Stored items from a collection
(* ===== verification/Subscriber.v ===== *)
(** * Built-in event handlers: [internal/subscriber/subscriber.go]

    Each closure that [RegisterAll] subscribes is a constructor of
    [sub_handler]; [run_sub] is its body.  The hub that runs them may hold other
    handlers too, so [H] is any type with an injection [Sub].  The local-time
    rendering of a timestamp depends on the machine's time zone and is a
    parameter.  [run_task] is the goroutine [Emit] starts: the body under
    [recover]. *)

From S2P Require Import Prelude Observe Client Events Hub HubFacts Membership.

Inductive sub_handler :=
| OnMessageLocal | OnMessageRemote | OnUserJoined | OnUserLeave
| OnSystemNotice | OnFileTransfer | OnHeartbeat | OnDirectMessage.

#[export] Instance sub_handler_eq_dec : EqDecision sub_handler.
Proof. solve_decision. Defined.

Definition conversion_panic : string := "interface conversion: chat.Event".

Section subscriber.
Context {H : Type} (Sub : sub_handler -> H).
Context (format_time : Time -> string).
Abbreviation World := (World H).
Abbreviation M := (GoM World).
Local Open Scope string_scope.

Definition registerMessage : M unit :=
  _ ← Subscribe EventMessageLocal (Sub OnMessageLocal);
  Subscribe EventMessageRemote (Sub OnMessageRemote).

Definition registerUserLifecycle : M unit :=
  _ ← Subscribe EventUserJoined (Sub OnUserJoined);
  Subscribe EventUserLeave (Sub OnUserLeave).

Definition registerSystem : M unit := Subscribe EventSystemNotice (Sub OnSystemNotice).
Definition registerFile : M unit := Subscribe EventFileTransfer (Sub OnFileTransfer).
Definition registerHeartbeat : M unit := Subscribe EventHeartbeat (Sub OnHeartbeat).
Definition registerDirect : M unit := Subscribe EventMessageDirect (Sub OnDirectMessage).

Definition RegisterAll : M unit :=
  _ ← registerMessage;
  _ ← registerUserLifecycle;
  _ ← registerSystem;
  _ ← registerFile;
  _ ← registerHeartbeat;
  registerDirect.

(** The texts the handlers send. *)
Definition text_local (when : Time) (from content : string) : string :=
  "[" ++ format_time when ++ "] " ++ from ++ ": " ++ content.
Definition text_joined (name : string) : string := "[系统] " ++ name ++ " 加入".
Definition text_leave (name : string) : string := "[系统] " ++ name ++ " 离开".
Definition text_notice (level content : string) : string := "[系统通知][" ++ level ++ "] " ++ content.
Definition text_file (from target name : string) : string :=
  "[文件] " ++ from ++ " -> " ++ target ++ ": " ++ name.
Definition text_direct (from content : string) : string := "[私信] " ++ from ++ ": " ++ content.
Definition text_offline (to : string) : string := "[系统] 用户不在线或不存在: " ++ to.

(** The body of a handler; [o1] and [o2] are the orders of its map walks. *)
Definition run_sub (o1 o2 : list string) (h : sub_handler) (e : Event) : M unit :=
  match h, e with
  | OnMessageLocal, MessageEvent When From Content _ =>
      _ ← SendToAll o1 (text_local When From Content);
      IncMessage "local"
  | OnMessageRemote, _ => IncMessage "remote"
  | OnUserJoined, UserEvent _ User _ =>
      u ← deref User; SendToAll o1 (text_joined (Name u))
  | OnUserLeave, UserEvent _ User _ =>
      u ← deref User; SendToAll o1 (text_leave (Name u))
  | OnSystemNotice, SystemNoticeEvent _ Level Content => SendToAll o1 (text_notice Level Content)
  | OnFileTransfer, FileTransferEvent _ From To FileName _ _ _ =>
      if bool_decide (To = "") || bool_decide (To = "*")
      then SendToAll o1 (text_file From "所有人" FileName)
      else SendToAll o1 (text_file From To FileName)
  | OnHeartbeat, _ => IncHeartbeat
  | OnDirectMessage, DirectMessageEvent _ From To Content =>
      SendToUser o1 To (text_direct From Content) ≫= fun (sent : bool) =>
      _ ← (if sent then mret tt
           else _ ← SendToUser o2 From (text_offline To); mret tt);
      IncDirect
  | _, _ => panic conversion_panic
  end.

(** The goroutine of [Emit]: a panic of the handler is recovered. *)
Definition run_task (o1 o2 : list string) (h : sub_handler) (e : Event) (w : World) : World :=
  (run_sub o1 o2 h e w).2.

(** ** What the handlers do *)

(** The handler and the event fit: the type assertion succeeds. *)
Definition fits (h : sub_handler) (t : EventType) : bool :=
  match h with
  | OnMessageLocal => bool_decide (t = EventMessageLocal)
  | OnMessageRemote => bool_decide (t = EventMessageRemote)
  | OnUserJoined => bool_decide (t = EventUserJoined)
  | OnUserLeave => bool_decide (t = EventUserLeave)
  | OnSystemNotice => bool_decide (t = EventSystemNotice)
  | OnFileTransfer => bool_decide (t = EventFileTransfer)
  | OnHeartbeat => bool_decide (t = EventHeartbeat)
  | OnDirectMessage => bool_decide (t = EventMessageDirect)
  end.

(** The user of a membership event is an object of the heap. *)
Definition event_ok (e : Event) (w : World) : Prop :=
  match e with UserEvent _ u _ => is_Some (heap w !! u) | _ => True end.

Lemma range_order_hub (w w' : World) order : hub w' = hub w -> range_order w order -> range_order w' order.
Proof. unfold range_order. by intros ->. Qed.

(** A handler subscribed to the right type neither panics nor breaks the
    world. *)
Lemma run_sub_safe o1 o2 h e (w : World) :
  world_wf w -> range_order w o1 -> range_order w o2 -> event_ok e w -> fits h (event_type e) = true ->
  (run_sub o1 o2 h e w).1 = Ret tt /\ world_wf (run_sub o1 o2 h e w).2 /\
  clients (hub (run_sub o1 o2 h e w).2) = clients (hub w).
Proof.
  intros I H1 H2 He Hf.
  assert (HA : forall m, exists w', SendToAll o1 m w = (Ret tt, w') /\ world_wf w' /\ hub w' = hub w).
  { intros m. destruct (SendToAll_walk o1 m w I H1) as (w' & E & I' & Hh & _). eauto. }
  destruct h, e as [[t u d]|[t f c [|]]|[t f to c]|[t lv c]|[t f to n s mi sk]|[t f dt]];
    unfold event_type, UserEvent_Type in Hf; cbn [ue_Desc] in Hf; try destruct (bool_decide ("leave" = d)); try (exfalso; vm_compute in Hf; discriminate Hf);
    clear Hf; simpl; unfold_go.
  - destruct (HA (text_local t f c)) as (w' & -> & I' & Hh). simpl.
    split_and!; [done|exact (world_wf_metric (MMessage "local") w' I')|by rewrite Hh].
  - split_and!; [done|exact (world_wf_metric (MMessage "remote") w I)|done].
  - destruct He as [cl Hu]. rewrite (deref_eval _ _ _ Hu).
    destruct (HA (text_joined (Name cl))) as (w' & -> & I' & Hh). simpl. by rewrite Hh.
  - destruct He as [cl Hu]. rewrite (deref_eval _ _ _ Hu).
    destruct (HA (text_leave (Name cl))) as (w' & -> & I' & Hh). simpl. by rewrite Hh.
  - destruct (HA (text_notice lv c)) as (w' & -> & I' & Hh). simpl. by rewrite Hh.
  - destruct (bool_decide (to = "") || bool_decide (to = "*"));
      [destruct (HA (text_file f "所有人" n)) as (w' & -> & I' & Hh)
      |destruct (HA (text_file f to n)) as (w' & -> & I' & Hh)]; simpl; by rewrite Hh.
  - split_and!; [done|exact (world_wf_metric MHeartbeat w I)|done].
  - destruct (SendToUser_walk o1 to (text_direct f c) w I H1) as (w1 & -> & I1 & Hh1 & _).
    destruct (existsb (named w to) o1); simpl.
    { split_and!; [done|exact (world_wf_metric MDirect w1 I1)|by rewrite Hh1]. }
    destruct (SendToUser_walk o2 f (text_offline to) w1 I1) as (w2 & -> & I2 & Hh2 & _);
      [by apply (range_order_hub w)|]. simpl. 
    split_and!; [done|exact (world_wf_metric MDirect w2 I2)|by rewrite Hh2, Hh1].
Qed.

(** ** The table RegisterAll builds *)

(** The handler of an event type. *)
Definition handler_for (e : Event) : sub_handler :=
  match e with
  | UserEvent _ _ Desc => if bool_decide ("leave" = Desc) then OnUserLeave else OnUserJoined
  | MessageEvent _ _ _ Local => if Local then OnMessageLocal else OnMessageRemote
  | DirectMessageEvent _ _ _ _ => OnDirectMessage
  | SystemNoticeEvent _ _ _ => OnSystemNotice
  | FileTransferEvent _ _ _ _ _ _ _ => OnFileTransfer
  | HeartbeatEvent _ _ _ => OnHeartbeat
  end.

Definition fresh_world (t : Time) : World := mkWorld ∅ NewHub [] [] t.

Definition started (t : Time) : World := (RegisterAll (fresh_world t)).2.

Lemma RegisterAll_ret t : RegisterAll (fresh_world t) = (Ret tt, started t).
Proof. reflexivity. Qed.

Lemma started_emitted t e : emitted (hub (started t)) e = [(Sub (handler_for e), e)].
Proof.
  destruct e as [[? ? d]|[? ? ? []]|[]|[]|[]|[]]; try reflexivity.
  unfold emitted, event_type, UserEvent_Type, handler_for. cbn [ue_Desc]. destruct (bool_decide ("leave" = d)); reflexivity.
Qed.

Lemma handler_for_fits e : fits (handler_for e) (event_type e) = true.
Proof.
  destruct e as [[? ? d]|[? ? ? []]|[]|[]|[]|[]]; try reflexivity.
  unfold event_type, UserEvent_Type, handler_for. cbn [ue_Desc]. destruct (bool_decide ("leave" = d)); reflexivity.
Qed.

Lemma emitted_same h1 h2 e : handlers h1 = handlers h2 -> emitted (H := H) h1 e = emitted h2 e.
Proof. unfold emitted. by intros ->. Qed.

(** In a hub whose handler table is the one RegisterAll builds,
    emitting any event starts exactly one goroutine, and running it later, in
    any well-formed world with any walk order, never panics (its type assertion
    always succeeds) and keeps the world well formed and the membership
    unchanged. *)
Theorem builtin_handlers_never_panic t e (w w2 : World) o1 o2 :
  handlers (hub w) = handlers (hub (started t)) ->
  world_wf w2 -> range_order w2 o1 -> range_order w2 o2 -> event_ok e w2 ->
  exists h, Emit e w = (Ret tt, spawn [(Sub h, e)] w) /\
    (run_sub o1 o2 h e w2).1 = Ret tt /\ world_wf (run_sub o1 o2 h e w2).2 /\
    clients (hub (run_sub o1 o2 h e w2).2) = clients (hub w2).
Proof.
  intros Hh I H1 H2 He. exists (handler_for e). split.
  - by rewrite Emit_eval, (emitted_same _ _ _ Hh), started_emitted.
  - apply run_sub_safe; auto. apply handler_for_fits.
Qed.

(** C30 (functional): a private message goes to the online clients that carry
    the recipient's name and to nobody else; if there is none, the sender's
    clients get the "not online" notice and nobody else hears of it. *)
Theorem direct_message_is_private when from to content o1 o2 (w : World) l c :
  world_wf w -> range_order w o1 -> range_order w o2 -> heap w !! l = Some c ->
  let w' := run_task o1 o2 OnDirectMessage (DirectMessageEvent when from to content) w in
  heap w' !! l = Some (
    if existsb (named w to) o1
    then if is_online w l c && bool_decide (Name c = to) then deliver (text_direct from content) c else c
    else if is_online w l c && bool_decide (Name c = from) then deliver (text_offline to) c else c).
Proof.
  intros I H1 H2 Hl. unfold run_task. simpl. unfold_go.
  destruct (SendToUser_walk o1 to (text_direct from content) w I H1)
    as (w1 & -> & I1 & Hh1 & _ & _ & _ & Hheap1).
  destruct (existsb (named w to) o1) eqn:Ex; simpl; [by apply Hheap1|].
  destruct (SendToUser_walk o2 from (text_offline to) w1 I1) as (w2 & -> & I2 & Hh2 & _ & _ & _ & Hheap2);
    [by apply (range_order_hub w)|]. simpl.
  assert (Hnot : is_online w l c && bool_decide (Name c = to) = false).
  { apply not_true_iff_false. intros [Ho Hn]%andb_true_iff.
    apply bool_decide_eq_true in Ho, Hn. rewrite <- not_true_iff_false in Ex. apply Ex.
    apply existsb_exists. exists (ID c). split.
    - apply list_elem_of_In, (range_order_elem w); eauto.
    - unfold named. rewrite Ho, Hl. by apply bool_decide_eq_true. }
  rewrite (Hheap2 l c); [unfold is_online; by rewrite Hh1|]. rewrite (Hheap1 l c Hl). by rewrite Hnot.
Qed.

(** A file announcement is written to every online client,
    also when it is addressed to one user; only the text names the target. *)
Theorem file_event_reaches_everybody when from to name size mime key o1 o2 (w : World) l c :
  world_wf w -> range_order w o1 -> heap w !! l = Some c ->
  let w' := run_task o1 o2 OnFileTransfer (FileTransferEvent when from to name size mime key) w in
  heap w' !! l = Some (
    if is_online w l c
    then deliver (text_file from (if bool_decide (to = "") || bool_decide (to = "*")
                                  then "所有人" else to) name) c
    else c).
Proof.
  intros I H1 Hl. unfold run_task. simpl.
  destruct (bool_decide (to = "") || bool_decide (to = "*")).
  - destruct (SendToAll_walk o1 (text_file from "所有人" name) w I H1) as (w' & -> & _ & _ & _ & _ & _ & Hh).
    by apply Hh.
  - destruct (SendToAll_walk o1 (text_file from to name) w I H1) as (w' & -> & _ & _ & _ & _ & _ & Hh).
    by apply Hh.
Qed.

(** A local chat message is delivered to every online client
    with its time and author; a remote one is only counted, no client sees it. *)
Theorem chat_message_delivery when from content o1 o2 (w : World) l c :
  world_wf w -> range_order w o1 -> heap w !! l = Some c ->
  heap (run_task o1 o2 OnMessageLocal (MessageEvent when from content true) w) !! l =
    Some (if is_online w l c then deliver (text_local when from content) c else c) /\
  run_task o1 o2 OnMessageRemote (MessageEvent when from content false) w = add_metric (MMessage "remote") w.
Proof.
  intros I H1 Hl. split; [|done]. unfold run_task. simpl. unfold_go.
  destruct (SendToAll_walk o1 (text_local when from content) w I H1) as (w' & -> & _ & _ & _ & _ & _ & Hh).
  simpl. by apply Hh.
Qed.
End subscriber.

(** ** The theorems at concrete inputs *)

Lemma builtin_handlers_never_panic_witness :
  let e := DirectMessageEvent 5%Z "alice" "bob" "hi" in
  exists h, Emit e (started id 0%Z) = (Ret tt, spawn [(h, e)] (started id 0%Z)) /\
    (run_sub (fun _ => "now"%string) (Demo.order sub_handler) (Demo.order sub_handler) h e (Demo.world sub_handler)).1 = Ret tt.
Proof.
  intros e.
  destruct (builtin_handlers_never_panic (H := sub_handler) id (fun _ => "now"%string) 0%Z e (started id 0%Z)
    (Demo.world sub_handler) (Demo.order sub_handler) (Demo.order sub_handler)) as (h & H1 & H2 & _).
  - reflexivity.
  - apply Demo.world_ok.
  - apply Demo.order_ok.
  - apply Demo.order_ok.
  - exact I.
  - exists h. split; [exact H1|exact H2].
Defined.

Lemma direct_message_is_private_witness :
  let w := Demo.world sub_handler in
  let o := Demo.order sub_handler in
  let w' := run_task (fun _ => "now"%string) o o OnDirectMessage (DirectMessageEvent 5%Z "alice" "bob" "hi") w in
  heap w' !! 1%nat = Some (deliver (text_direct "alice" "hi") Demo.bob).
Proof.
  intros w o w'.
  pose proof (direct_message_is_private (fun _ => "now"%string) 5%Z "alice" "bob" "hi" o o w 1%nat Demo.bob
    (Demo.world_ok _) (Demo.order_ok _) (Demo.order_ok _) eq_refl) as E.
  exact E.
Defined.

Lemma chat_message_delivery_witness :
  let w := Demo.world sub_handler in
  let o := Demo.order sub_handler in
  heap (run_task (fun _ => "now"%string) o o OnMessageLocal (MessageEvent 5%Z "alice" "hi" true) w) !! 1%nat =
    Some (deliver "[now] alice: hi" Demo.bob).
Proof.
  intros w o.
  exact (proj1 (chat_message_delivery (fun _ => "now"%string) 5%Z "alice" "hi" o o w 1%nat Demo.bob
    (Demo.world_ok _) (Demo.order_ok _) eq_refl)).
Defined.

- **Instructions to follow**
Using the records above, pull out each line where the word "formed" occurs.

- **Answer to the exercise**
    any well-formed world with any walk order, never panics (its type assertion
    always succeeds) and keeps the world well formed and the membership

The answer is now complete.